### TASK GOAL
Copy, exactly and without additions, every line in the records below from the one holding "if showGameserverConnChangeToClient then" through the one holding "Definition position_of (snap", both ends included.
[[ MATERIAL FOR THIS TASK, beginning ]]
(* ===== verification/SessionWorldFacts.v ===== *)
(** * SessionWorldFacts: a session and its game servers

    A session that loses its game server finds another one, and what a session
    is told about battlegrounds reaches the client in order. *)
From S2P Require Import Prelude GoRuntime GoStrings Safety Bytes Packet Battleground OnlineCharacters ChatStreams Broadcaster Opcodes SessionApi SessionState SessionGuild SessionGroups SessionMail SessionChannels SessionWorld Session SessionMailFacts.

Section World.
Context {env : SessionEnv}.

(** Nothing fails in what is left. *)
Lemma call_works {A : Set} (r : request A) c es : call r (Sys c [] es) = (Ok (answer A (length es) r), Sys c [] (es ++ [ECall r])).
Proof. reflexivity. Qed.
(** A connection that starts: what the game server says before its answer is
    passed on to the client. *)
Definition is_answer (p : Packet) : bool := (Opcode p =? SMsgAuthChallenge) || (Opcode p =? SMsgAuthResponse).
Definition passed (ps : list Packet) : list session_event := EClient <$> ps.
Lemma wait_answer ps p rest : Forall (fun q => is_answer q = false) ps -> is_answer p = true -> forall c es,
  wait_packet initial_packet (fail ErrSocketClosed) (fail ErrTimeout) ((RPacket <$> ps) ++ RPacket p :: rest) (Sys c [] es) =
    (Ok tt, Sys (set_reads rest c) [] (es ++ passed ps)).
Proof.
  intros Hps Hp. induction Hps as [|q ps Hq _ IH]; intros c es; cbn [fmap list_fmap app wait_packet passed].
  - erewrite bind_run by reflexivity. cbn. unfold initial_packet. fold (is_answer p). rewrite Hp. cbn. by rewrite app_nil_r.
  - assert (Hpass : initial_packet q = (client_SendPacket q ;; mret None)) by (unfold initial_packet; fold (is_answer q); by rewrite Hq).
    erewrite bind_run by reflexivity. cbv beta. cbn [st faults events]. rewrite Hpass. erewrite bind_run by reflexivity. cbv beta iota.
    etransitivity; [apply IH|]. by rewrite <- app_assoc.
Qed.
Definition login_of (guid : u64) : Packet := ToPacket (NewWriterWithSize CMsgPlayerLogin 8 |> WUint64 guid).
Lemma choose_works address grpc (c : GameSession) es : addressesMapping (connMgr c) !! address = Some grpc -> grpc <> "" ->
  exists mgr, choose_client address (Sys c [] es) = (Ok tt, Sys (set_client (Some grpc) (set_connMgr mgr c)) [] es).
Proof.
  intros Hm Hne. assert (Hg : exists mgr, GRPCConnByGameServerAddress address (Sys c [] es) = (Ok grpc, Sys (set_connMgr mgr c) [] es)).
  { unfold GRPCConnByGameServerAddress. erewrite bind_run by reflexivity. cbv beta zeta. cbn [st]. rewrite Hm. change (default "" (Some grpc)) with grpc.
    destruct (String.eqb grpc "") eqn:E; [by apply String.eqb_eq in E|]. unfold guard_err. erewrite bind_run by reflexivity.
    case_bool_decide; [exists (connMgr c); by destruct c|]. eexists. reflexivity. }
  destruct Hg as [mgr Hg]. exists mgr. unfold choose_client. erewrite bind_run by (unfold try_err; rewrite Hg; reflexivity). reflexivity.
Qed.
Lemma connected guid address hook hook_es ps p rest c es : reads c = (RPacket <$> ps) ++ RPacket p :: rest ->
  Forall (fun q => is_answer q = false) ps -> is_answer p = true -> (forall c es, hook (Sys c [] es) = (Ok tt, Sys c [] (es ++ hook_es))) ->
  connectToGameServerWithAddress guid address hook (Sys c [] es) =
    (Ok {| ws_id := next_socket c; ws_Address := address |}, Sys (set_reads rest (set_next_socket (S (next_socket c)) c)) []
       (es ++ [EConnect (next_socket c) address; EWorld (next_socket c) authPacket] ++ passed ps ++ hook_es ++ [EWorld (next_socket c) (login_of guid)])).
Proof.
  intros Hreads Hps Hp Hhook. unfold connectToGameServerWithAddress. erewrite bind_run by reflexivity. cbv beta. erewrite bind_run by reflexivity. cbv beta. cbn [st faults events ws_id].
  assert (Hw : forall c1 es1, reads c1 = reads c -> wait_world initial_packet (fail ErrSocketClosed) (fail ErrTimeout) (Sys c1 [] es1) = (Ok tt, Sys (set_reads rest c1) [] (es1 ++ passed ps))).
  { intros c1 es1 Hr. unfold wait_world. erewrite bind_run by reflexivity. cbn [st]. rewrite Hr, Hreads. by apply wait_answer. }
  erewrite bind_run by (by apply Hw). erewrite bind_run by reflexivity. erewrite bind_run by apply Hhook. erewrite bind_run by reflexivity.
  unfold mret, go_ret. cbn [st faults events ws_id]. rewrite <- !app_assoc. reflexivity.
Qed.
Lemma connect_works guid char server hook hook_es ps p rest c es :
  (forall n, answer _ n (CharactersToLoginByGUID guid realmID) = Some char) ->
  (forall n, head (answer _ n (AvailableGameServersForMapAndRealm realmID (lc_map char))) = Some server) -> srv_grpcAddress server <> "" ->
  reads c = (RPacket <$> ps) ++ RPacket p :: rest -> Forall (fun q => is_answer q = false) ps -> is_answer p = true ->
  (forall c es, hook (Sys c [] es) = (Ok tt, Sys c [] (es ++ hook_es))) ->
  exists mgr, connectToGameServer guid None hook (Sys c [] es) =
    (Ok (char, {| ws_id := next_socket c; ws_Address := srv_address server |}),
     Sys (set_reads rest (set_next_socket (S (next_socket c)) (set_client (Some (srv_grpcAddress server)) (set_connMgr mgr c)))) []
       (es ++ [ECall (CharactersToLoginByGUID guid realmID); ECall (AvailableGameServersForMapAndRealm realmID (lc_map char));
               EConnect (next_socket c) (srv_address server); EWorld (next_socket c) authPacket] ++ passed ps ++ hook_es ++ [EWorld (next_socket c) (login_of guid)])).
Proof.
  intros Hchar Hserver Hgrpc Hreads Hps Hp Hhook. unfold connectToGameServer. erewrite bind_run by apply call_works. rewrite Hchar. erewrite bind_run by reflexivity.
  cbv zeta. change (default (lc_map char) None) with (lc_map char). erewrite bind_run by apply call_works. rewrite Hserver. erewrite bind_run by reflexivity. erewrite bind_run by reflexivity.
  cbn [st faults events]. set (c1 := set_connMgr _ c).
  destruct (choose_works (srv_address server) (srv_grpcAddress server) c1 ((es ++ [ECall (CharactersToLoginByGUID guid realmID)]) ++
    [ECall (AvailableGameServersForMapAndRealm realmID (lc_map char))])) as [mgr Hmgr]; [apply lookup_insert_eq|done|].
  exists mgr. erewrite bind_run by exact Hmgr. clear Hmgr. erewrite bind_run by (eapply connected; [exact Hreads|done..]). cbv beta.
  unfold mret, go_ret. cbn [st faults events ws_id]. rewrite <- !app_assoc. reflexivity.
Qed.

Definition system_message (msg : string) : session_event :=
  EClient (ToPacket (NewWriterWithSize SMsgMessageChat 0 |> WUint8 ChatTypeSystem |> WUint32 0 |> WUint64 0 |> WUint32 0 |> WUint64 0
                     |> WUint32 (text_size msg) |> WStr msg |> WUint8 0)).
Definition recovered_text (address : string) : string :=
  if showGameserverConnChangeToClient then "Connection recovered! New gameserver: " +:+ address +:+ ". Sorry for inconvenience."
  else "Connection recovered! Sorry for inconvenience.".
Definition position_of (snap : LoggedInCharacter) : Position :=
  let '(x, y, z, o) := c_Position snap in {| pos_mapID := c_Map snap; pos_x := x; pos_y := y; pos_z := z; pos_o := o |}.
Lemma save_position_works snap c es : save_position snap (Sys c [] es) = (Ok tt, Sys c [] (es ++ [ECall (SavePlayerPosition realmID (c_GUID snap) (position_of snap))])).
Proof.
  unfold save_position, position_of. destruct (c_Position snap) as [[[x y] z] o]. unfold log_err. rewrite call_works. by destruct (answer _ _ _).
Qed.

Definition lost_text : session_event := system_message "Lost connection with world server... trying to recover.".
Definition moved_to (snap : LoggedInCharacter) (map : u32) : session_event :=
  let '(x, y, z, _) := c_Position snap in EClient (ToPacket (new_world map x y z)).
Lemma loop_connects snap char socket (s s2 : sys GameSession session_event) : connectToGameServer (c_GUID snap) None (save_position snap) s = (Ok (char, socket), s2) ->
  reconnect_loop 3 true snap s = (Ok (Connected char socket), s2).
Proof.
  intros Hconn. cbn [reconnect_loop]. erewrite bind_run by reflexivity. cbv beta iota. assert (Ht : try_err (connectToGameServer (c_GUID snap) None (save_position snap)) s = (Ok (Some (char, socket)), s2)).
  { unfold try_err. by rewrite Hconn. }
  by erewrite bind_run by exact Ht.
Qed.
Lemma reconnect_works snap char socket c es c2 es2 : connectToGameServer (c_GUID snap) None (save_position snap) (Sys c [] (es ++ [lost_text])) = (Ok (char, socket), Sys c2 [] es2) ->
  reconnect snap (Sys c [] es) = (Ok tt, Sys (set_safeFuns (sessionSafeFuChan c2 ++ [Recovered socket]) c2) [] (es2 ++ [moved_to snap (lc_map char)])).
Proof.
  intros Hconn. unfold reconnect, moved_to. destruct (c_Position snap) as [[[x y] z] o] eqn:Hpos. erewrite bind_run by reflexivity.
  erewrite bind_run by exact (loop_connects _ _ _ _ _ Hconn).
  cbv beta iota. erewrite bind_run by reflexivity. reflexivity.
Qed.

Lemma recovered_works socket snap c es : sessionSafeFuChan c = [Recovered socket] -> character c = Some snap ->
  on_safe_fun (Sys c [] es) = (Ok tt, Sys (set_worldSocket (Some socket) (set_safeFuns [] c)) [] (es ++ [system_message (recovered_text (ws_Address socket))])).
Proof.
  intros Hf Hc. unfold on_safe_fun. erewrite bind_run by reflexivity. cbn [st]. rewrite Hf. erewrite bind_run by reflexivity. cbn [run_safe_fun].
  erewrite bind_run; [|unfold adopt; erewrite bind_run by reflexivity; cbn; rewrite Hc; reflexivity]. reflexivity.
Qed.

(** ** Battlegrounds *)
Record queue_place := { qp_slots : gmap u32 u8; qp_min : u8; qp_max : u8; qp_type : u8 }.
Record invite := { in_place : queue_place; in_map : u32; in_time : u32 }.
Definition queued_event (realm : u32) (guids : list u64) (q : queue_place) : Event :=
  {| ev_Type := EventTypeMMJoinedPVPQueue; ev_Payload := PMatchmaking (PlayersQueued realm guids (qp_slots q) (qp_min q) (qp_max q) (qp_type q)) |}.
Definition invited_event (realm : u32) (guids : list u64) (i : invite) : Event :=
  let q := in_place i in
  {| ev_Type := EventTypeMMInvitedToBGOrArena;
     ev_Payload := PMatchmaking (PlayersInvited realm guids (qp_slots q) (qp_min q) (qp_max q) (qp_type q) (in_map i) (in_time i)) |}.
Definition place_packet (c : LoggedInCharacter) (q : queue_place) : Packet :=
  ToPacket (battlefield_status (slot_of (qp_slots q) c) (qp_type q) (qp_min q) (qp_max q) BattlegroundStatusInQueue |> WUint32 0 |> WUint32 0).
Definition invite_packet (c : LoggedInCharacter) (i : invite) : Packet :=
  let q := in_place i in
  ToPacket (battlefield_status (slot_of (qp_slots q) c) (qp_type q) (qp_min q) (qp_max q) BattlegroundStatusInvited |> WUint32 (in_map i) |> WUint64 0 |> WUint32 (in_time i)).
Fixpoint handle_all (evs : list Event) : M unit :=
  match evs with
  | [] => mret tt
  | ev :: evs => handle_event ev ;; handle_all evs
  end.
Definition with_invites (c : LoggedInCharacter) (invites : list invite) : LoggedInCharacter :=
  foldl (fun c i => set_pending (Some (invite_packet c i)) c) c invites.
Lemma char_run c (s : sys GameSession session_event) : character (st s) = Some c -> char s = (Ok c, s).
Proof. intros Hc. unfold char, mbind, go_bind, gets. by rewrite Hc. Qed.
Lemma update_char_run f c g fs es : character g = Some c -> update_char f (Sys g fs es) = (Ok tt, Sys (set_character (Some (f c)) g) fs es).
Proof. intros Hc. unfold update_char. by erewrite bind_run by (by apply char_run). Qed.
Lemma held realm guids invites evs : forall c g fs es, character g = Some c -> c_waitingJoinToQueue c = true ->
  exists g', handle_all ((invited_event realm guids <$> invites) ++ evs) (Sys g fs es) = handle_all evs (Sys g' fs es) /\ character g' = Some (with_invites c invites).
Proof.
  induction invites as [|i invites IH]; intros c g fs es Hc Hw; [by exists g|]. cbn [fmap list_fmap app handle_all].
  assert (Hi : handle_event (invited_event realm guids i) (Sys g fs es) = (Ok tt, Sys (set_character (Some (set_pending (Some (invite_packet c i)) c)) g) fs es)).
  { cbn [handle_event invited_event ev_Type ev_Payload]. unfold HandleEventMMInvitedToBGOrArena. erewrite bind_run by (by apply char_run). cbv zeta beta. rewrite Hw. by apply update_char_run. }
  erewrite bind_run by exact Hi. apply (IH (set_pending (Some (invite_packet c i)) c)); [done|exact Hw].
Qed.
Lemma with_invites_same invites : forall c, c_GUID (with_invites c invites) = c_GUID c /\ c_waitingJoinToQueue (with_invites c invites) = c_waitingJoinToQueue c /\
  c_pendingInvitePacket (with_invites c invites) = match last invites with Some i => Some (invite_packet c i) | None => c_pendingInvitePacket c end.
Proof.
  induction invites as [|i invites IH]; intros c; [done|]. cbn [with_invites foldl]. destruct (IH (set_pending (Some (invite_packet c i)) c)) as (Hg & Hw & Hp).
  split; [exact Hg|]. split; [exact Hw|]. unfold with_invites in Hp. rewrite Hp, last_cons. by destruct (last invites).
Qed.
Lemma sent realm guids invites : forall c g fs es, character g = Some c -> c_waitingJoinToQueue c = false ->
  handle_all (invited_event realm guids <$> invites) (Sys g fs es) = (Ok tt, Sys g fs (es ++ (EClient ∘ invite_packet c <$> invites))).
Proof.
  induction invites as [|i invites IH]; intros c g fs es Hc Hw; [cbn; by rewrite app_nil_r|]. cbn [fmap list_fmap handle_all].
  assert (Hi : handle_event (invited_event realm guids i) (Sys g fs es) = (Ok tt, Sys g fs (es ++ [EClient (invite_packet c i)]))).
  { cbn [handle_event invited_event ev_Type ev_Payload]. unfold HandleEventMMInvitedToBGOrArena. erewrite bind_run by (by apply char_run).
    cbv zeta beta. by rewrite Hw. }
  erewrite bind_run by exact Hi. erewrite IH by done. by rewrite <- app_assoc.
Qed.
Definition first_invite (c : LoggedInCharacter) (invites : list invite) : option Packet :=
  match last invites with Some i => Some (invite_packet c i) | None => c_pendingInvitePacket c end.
[[ MATERIAL FOR THIS TASK, end ]]
### YOUR RESPONSE
  if showGameserverConnChangeToClient then "Connection recovered! New gameserver: " +:+ address +:+ ". Sorry for inconvenience."
  else "Connection recovered! Sorry for inconvenience.".
Definition position_of (snap : LoggedInCharacter) : Position :=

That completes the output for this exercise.